To do —
This exercise needs the complete data reproduced exactly.

Data shown —
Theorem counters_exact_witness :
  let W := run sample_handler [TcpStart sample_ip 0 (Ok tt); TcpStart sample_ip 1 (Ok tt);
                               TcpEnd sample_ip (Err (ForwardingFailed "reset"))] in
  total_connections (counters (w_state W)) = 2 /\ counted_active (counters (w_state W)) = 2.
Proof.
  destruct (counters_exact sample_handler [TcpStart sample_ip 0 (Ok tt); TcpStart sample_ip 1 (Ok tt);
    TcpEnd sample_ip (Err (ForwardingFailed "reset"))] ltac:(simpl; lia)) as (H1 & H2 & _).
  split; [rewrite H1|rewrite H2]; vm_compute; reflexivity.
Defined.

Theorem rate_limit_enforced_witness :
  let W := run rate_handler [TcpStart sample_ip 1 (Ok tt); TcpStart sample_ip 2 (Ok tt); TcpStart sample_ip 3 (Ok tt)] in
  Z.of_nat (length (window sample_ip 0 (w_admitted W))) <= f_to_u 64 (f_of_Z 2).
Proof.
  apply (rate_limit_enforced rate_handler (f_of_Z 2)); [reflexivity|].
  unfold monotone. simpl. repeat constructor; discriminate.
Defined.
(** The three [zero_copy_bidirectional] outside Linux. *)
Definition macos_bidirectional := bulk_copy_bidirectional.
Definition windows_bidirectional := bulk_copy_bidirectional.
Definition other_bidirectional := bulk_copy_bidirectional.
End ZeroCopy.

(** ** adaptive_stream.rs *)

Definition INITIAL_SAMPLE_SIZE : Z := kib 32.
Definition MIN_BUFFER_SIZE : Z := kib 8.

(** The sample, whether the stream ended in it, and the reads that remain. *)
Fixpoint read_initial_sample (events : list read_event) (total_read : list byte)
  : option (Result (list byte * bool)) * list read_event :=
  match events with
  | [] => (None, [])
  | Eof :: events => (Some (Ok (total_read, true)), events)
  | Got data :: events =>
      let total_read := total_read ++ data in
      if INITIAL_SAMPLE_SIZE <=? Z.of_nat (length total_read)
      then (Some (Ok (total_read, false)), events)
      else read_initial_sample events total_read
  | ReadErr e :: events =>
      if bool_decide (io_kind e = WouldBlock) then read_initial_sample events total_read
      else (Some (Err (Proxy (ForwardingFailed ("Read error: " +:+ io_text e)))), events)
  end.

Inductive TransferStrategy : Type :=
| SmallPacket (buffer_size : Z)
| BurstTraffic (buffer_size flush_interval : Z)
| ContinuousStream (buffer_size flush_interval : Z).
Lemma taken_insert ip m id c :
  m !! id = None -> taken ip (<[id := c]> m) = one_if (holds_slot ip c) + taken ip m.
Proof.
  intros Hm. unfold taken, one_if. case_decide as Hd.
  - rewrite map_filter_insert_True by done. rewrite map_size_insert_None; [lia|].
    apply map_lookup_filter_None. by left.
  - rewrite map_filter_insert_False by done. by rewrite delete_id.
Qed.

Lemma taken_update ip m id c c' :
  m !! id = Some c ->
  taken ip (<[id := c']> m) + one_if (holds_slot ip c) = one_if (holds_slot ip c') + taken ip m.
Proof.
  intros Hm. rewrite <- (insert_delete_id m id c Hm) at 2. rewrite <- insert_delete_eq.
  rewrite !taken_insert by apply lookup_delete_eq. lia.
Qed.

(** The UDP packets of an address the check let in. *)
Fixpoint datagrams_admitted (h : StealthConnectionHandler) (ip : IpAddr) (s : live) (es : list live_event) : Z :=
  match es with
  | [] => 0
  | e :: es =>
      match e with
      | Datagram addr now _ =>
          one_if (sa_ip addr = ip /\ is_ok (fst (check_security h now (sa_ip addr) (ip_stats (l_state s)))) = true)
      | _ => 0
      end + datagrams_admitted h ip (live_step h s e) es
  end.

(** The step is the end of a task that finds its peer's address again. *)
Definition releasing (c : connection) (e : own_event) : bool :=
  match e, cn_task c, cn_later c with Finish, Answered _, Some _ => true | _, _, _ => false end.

Written reply —
Theorem counters_exact_witness :
  let W := run sample_handler [TcpStart sample_ip 0 (Ok tt); TcpStart sample_ip 1 (Ok tt);
                               TcpEnd sample_ip (Err (ForwardingFailed "reset"))] in
  total_connections (counters (w_state W)) = 2 /\ counted_active (counters (w_state W)) = 2.
Proof.
  destruct (counters_exact sample_handler [TcpStart sample_ip 0 (Ok tt); TcpStart sample_ip 1 (Ok tt);
    TcpEnd sample_ip (Err (ForwardingFailed "reset"))] ltac:(simpl; lia)) as (H1 & H2 & _).
  split; [rewrite H1|rewrite H2]; vm_compute; reflexivity.
Defined.

Theorem rate_limit_enforced_witness :
  let W := run rate_handler [TcpStart sample_ip 1 (Ok tt); TcpStart sample_ip 2 (Ok tt); TcpStart sample_ip 3 (Ok tt)] in
  Z.of_nat (length (window sample_ip 0 (w_admitted W))) <= f_to_u 64 (f_of_Z 2).
Proof.
  apply (rate_limit_enforced rate_handler (f_of_Z 2)); [reflexivity|].
  unfold monotone. simpl. repeat constructor; discriminate.
Defined.
(** The three [zero_copy_bidirectional] outside Linux. *)
Definition macos_bidirectional := bulk_copy_bidirectional.
Definition windows_bidirectional := bulk_copy_bidirectional.
Definition other_bidirectional := bulk_copy_bidirectional.
End ZeroCopy.

(** ** adaptive_stream.rs *)

Definition INITIAL_SAMPLE_SIZE : Z := kib 32.
Definition MIN_BUFFER_SIZE : Z := kib 8.

(** The sample, whether the stream ended in it, and the reads that remain. *)
Fixpoint read_initial_sample (events : list read_event) (total_read : list byte)
  : option (Result (list byte * bool)) * list read_event :=
  match events with
  | [] => (None, [])
  | Eof :: events => (Some (Ok (total_read, true)), events)
  | Got data :: events =>
      let total_read := total_read ++ data in
      if INITIAL_SAMPLE_SIZE <=? Z.of_nat (length total_read)
      then (Some (Ok (total_read, false)), events)
      else read_initial_sample events total_read
  | ReadErr e :: events =>
      if bool_decide (io_kind e = WouldBlock) then read_initial_sample events total_read
      else (Some (Err (Proxy (ForwardingFailed ("Read error: " +:+ io_text e)))), events)
  end.

Inductive TransferStrategy : Type :=
| SmallPacket (buffer_size : Z)
| BurstTraffic (buffer_size flush_interval : Z)
| ContinuousStream (buffer_size flush_interval : Z).
Lemma taken_insert ip m id c :
  m !! id = None -> taken ip (<[id := c]> m) = one_if (holds_slot ip c) + taken ip m.
Proof.
  intros Hm. unfold taken, one_if. case_decide as Hd.
  - rewrite map_filter_insert_True by done. rewrite map_size_insert_None; [lia|].
    apply map_lookup_filter_None. by left.
  - rewrite map_filter_insert_False by done. by rewrite delete_id.
Qed.

Lemma taken_update ip m id c c' :
  m !! id = Some c ->
  taken ip (<[id := c']> m) + one_if (holds_slot ip c) = one_if (holds_slot ip c') + taken ip m.
Proof.
  intros Hm. rewrite <- (insert_delete_id m id c Hm) at 2. rewrite <- insert_delete_eq.
  rewrite !taken_insert by apply lookup_delete_eq. lia.
Qed.

(** The UDP packets of an address the check let in. *)
Fixpoint datagrams_admitted (h : StealthConnectionHandler) (ip : IpAddr) (s : live) (es : list live_event) : Z :=
  match es with
  | [] => 0
  | e :: es =>
      match e with
      | Datagram addr now _ =>
          one_if (sa_ip addr = ip /\ is_ok (fst (check_security h now (sa_ip addr) (ip_stats (l_state s)))) = true)
      | _ => 0
      end + datagrams_admitted h ip (live_step h s e) es
  end.

(** The step is the end of a task that finds its peer's address again. *)
Definition releasing (c : connection) (e : own_event) : bool :=
  match e, cn_task c, cn_later c with Finish, Answered _, Some _ => true | _, _, _ => false end.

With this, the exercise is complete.